→ **What needs to be done**
Exactly the lines from the start of the data through the line containing "binary64 floating-point value" should be output, with both ends kept and nothing added.
-=-=-=-=-
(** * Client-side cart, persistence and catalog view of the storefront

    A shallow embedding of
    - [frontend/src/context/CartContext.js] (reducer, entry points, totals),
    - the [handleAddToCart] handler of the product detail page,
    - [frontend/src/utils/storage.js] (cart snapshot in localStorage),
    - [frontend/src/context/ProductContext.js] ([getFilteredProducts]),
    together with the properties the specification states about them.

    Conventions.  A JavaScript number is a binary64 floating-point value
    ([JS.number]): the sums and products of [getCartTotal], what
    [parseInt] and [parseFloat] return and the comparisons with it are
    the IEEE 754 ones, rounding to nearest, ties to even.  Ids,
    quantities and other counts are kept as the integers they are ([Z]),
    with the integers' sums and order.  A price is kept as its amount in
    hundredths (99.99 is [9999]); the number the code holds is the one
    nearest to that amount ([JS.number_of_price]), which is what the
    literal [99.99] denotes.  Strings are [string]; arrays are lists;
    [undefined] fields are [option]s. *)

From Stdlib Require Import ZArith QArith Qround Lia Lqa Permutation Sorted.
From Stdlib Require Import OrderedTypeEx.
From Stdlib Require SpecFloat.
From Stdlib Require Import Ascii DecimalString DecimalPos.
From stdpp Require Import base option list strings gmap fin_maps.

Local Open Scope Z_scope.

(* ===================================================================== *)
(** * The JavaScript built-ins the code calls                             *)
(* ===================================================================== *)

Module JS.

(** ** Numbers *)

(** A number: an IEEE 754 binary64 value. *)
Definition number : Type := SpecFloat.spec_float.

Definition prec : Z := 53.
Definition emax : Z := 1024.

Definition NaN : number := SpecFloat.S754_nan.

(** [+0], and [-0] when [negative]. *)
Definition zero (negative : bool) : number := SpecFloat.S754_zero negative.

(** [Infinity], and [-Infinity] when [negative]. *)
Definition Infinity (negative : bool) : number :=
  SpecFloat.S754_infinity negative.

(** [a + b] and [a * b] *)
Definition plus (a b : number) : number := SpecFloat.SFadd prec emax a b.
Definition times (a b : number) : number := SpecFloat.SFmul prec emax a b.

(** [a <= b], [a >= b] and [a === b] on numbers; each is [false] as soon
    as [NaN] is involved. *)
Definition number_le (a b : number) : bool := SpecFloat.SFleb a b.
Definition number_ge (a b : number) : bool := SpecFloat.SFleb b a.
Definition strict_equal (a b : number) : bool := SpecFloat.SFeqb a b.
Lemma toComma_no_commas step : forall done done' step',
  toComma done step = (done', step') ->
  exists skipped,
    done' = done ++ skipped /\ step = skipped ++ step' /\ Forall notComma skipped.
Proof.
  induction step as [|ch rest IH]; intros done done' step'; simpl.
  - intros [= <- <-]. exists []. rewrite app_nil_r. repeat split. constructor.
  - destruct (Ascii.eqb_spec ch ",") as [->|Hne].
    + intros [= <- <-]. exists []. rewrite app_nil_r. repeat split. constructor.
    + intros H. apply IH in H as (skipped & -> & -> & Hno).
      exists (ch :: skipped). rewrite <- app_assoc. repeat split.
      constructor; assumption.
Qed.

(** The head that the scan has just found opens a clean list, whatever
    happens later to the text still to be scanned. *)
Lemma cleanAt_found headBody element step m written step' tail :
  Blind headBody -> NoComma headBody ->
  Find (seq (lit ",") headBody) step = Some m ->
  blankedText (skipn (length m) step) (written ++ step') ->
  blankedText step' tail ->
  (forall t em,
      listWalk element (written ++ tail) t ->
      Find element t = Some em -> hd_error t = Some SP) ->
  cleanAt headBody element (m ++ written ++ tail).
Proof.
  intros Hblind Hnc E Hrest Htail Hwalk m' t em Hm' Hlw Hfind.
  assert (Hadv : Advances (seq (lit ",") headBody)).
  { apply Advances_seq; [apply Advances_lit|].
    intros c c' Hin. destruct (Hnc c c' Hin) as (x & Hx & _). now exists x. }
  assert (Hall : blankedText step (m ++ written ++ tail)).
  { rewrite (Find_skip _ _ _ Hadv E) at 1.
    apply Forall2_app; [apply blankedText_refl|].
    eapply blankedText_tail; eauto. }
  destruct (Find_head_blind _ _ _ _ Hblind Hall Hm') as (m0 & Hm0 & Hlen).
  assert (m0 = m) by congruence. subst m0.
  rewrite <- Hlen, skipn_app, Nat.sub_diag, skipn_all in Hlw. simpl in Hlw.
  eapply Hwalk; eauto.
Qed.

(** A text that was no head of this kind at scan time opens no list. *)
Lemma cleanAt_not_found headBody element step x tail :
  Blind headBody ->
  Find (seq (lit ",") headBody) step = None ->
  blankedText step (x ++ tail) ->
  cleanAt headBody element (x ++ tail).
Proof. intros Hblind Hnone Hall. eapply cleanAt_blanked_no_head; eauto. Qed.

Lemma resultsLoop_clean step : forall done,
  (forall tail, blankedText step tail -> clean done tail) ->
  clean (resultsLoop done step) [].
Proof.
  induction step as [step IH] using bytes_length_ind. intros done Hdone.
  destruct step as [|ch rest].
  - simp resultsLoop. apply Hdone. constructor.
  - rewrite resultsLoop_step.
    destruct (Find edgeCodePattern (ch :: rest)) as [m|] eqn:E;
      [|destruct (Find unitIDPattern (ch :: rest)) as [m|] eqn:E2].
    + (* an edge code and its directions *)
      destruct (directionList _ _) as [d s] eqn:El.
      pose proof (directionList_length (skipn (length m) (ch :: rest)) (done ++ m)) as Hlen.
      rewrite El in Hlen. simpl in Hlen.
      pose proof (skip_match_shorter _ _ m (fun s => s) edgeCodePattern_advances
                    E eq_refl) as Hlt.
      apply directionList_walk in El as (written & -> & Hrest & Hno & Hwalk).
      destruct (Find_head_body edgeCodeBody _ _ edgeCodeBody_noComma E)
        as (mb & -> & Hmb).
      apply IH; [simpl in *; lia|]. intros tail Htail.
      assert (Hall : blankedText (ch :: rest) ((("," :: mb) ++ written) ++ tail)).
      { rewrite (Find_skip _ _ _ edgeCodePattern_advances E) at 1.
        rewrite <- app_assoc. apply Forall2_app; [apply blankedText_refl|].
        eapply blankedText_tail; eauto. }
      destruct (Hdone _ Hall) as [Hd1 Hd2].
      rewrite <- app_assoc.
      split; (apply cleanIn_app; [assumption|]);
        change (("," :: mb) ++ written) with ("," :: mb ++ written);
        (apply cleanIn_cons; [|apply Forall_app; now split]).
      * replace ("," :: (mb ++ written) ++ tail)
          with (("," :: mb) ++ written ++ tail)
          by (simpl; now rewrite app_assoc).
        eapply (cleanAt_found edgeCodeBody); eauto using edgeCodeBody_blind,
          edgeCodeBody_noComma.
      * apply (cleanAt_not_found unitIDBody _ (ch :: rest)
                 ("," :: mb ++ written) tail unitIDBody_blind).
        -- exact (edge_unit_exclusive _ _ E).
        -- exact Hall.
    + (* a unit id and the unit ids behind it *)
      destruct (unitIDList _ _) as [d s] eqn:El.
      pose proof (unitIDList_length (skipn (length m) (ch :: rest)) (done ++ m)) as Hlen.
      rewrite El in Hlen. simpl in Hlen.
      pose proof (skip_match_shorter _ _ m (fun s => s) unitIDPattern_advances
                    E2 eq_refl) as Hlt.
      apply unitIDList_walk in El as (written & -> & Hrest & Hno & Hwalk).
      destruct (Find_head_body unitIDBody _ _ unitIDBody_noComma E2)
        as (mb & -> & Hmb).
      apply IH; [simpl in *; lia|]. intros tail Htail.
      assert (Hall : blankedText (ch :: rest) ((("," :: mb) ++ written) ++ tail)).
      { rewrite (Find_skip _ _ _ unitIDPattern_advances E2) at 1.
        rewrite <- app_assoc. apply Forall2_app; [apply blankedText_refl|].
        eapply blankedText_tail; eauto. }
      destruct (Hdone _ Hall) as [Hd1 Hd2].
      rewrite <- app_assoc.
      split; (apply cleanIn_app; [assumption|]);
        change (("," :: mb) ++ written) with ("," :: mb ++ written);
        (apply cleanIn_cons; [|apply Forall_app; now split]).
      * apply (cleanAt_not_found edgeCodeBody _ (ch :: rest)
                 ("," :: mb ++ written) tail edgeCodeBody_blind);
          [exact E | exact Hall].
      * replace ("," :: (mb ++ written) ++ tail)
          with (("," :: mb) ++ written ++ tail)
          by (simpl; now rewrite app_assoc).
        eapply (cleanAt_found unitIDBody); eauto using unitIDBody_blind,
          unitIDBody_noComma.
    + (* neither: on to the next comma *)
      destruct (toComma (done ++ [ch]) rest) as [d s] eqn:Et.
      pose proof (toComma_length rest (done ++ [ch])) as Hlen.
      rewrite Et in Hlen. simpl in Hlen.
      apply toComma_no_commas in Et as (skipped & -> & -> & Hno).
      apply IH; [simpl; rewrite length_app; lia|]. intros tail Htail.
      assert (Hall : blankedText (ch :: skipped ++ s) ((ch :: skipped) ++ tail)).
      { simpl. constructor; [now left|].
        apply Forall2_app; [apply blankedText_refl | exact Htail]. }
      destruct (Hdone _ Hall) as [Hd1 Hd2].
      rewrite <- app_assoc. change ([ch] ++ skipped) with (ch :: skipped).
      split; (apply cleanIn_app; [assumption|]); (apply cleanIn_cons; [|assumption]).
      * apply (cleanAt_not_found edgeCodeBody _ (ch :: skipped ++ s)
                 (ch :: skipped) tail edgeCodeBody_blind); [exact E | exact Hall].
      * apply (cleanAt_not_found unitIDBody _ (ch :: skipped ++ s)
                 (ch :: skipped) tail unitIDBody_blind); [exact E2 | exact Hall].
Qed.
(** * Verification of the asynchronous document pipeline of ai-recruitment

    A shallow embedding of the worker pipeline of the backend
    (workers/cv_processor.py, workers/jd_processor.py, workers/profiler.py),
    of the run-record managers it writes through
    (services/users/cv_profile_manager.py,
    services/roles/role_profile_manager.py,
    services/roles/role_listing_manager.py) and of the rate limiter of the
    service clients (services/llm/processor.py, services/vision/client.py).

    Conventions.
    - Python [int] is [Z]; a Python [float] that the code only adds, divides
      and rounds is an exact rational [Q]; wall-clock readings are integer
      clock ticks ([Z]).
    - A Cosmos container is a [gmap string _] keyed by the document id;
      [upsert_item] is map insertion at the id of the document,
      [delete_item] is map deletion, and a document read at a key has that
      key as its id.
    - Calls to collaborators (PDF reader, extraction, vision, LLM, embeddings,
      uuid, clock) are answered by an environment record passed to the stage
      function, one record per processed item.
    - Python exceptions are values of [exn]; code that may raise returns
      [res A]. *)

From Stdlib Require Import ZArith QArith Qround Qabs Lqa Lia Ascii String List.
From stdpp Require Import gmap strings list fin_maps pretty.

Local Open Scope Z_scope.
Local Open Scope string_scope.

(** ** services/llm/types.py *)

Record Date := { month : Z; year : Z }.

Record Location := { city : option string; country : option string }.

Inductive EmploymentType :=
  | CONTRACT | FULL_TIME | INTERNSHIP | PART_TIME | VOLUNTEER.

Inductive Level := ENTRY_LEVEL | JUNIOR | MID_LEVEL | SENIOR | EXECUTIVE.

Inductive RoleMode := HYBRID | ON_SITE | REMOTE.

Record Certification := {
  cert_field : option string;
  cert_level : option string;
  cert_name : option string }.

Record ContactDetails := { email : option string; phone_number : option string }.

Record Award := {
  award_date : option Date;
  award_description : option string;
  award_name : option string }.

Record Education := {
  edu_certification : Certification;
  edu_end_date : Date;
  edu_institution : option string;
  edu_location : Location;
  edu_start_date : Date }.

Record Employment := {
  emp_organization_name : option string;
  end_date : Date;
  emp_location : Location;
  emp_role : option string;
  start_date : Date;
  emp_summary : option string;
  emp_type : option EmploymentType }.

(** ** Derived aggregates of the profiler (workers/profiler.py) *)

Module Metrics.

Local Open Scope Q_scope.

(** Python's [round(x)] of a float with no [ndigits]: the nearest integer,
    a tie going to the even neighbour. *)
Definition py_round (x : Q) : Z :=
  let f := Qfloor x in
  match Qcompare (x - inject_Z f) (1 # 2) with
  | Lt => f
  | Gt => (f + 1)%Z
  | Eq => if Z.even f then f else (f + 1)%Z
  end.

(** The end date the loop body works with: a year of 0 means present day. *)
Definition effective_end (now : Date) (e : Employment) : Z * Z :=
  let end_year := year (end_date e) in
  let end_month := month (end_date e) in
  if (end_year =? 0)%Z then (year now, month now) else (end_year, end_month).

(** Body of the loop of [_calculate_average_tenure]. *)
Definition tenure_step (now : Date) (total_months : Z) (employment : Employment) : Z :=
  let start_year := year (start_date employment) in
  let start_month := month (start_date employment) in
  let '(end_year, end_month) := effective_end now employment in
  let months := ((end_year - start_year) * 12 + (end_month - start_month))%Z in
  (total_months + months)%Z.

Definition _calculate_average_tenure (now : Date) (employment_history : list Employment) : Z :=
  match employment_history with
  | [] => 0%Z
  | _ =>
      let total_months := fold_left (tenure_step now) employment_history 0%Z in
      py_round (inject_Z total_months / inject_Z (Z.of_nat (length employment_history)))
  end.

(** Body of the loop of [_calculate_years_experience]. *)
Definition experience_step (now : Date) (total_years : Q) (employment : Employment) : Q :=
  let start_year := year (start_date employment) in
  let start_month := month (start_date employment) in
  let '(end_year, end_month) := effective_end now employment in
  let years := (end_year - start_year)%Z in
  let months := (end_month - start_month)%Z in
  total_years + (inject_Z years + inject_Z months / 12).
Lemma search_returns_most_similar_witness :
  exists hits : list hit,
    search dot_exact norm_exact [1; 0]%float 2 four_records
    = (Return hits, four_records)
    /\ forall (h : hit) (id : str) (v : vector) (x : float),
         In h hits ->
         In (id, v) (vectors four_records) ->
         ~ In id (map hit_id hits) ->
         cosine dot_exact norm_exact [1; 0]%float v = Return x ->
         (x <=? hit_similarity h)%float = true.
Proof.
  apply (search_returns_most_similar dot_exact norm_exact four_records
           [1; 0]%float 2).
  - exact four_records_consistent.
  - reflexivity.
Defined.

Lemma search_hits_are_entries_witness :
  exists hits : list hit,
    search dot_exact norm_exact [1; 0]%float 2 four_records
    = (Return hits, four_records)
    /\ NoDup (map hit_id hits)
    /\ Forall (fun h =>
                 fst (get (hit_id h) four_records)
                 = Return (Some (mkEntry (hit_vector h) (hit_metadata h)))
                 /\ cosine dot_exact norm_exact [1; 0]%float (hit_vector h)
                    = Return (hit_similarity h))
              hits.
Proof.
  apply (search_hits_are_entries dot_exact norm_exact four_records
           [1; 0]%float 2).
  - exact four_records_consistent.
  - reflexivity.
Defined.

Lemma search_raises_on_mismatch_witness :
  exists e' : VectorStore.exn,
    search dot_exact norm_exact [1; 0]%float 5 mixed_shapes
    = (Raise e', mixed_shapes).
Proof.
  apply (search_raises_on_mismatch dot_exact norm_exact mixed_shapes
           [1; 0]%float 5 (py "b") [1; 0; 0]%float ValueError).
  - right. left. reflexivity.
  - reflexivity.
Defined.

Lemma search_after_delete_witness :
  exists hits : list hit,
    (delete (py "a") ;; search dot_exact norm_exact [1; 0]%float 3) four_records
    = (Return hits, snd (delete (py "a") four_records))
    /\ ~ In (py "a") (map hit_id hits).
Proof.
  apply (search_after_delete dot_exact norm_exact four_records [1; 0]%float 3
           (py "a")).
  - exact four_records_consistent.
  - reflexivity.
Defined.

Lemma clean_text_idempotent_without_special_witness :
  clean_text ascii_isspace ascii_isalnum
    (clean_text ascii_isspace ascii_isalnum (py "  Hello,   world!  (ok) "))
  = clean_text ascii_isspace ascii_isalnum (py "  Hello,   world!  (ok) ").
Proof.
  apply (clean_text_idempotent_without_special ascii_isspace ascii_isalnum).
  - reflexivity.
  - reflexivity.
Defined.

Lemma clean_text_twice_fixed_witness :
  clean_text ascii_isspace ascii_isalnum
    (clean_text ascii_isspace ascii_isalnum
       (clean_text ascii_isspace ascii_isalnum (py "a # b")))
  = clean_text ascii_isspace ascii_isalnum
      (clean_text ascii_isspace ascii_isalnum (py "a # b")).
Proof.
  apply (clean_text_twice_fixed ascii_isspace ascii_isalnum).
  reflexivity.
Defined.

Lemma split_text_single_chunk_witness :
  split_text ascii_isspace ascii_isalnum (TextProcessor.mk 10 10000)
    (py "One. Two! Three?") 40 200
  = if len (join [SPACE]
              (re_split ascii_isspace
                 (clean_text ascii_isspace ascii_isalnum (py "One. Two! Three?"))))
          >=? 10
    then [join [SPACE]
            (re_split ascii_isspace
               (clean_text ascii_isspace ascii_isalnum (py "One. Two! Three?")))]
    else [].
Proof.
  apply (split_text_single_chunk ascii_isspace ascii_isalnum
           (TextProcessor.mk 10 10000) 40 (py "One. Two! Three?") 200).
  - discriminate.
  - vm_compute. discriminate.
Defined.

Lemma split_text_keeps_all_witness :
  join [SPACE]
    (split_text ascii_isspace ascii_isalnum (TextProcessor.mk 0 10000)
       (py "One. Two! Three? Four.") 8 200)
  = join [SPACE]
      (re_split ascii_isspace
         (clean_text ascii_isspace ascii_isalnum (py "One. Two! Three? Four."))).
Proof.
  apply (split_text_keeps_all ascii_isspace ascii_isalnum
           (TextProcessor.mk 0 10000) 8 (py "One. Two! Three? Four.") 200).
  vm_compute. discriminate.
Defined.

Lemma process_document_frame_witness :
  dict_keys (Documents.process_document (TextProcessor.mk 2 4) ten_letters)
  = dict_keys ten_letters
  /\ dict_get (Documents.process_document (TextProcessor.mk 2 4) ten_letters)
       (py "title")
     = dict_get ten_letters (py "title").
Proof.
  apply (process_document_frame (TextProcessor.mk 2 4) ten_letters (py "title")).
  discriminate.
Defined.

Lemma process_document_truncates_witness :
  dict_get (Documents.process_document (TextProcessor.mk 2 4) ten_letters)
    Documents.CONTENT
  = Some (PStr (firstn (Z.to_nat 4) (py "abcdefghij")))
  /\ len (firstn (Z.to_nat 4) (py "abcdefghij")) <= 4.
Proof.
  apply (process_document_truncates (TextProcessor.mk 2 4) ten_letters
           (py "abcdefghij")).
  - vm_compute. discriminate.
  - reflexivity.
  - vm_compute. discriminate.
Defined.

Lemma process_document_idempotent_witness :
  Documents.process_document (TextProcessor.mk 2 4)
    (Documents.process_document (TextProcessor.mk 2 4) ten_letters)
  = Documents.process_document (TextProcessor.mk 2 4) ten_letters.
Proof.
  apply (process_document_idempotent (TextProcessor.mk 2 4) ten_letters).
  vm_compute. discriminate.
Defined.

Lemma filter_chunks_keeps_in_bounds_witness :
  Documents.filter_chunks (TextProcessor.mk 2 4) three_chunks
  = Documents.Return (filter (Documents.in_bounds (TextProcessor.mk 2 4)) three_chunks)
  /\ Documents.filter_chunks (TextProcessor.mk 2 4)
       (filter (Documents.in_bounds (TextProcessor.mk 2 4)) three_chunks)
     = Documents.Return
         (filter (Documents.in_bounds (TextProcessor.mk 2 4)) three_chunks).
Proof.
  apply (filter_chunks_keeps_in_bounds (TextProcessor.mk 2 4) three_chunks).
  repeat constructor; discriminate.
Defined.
-=-=-=-=-
→ **Written reply**
(** * Client-side cart, persistence and catalog view of the storefront

    A shallow embedding of
    - [frontend/src/context/CartContext.js] (reducer, entry points, totals),
    - the [handleAddToCart] handler of the product detail page,
    - [frontend/src/utils/storage.js] (cart snapshot in localStorage),
    - [frontend/src/context/ProductContext.js] ([getFilteredProducts]),
    together with the properties the specification states about them.

    Conventions.  A JavaScript number is a binary64 floating-point value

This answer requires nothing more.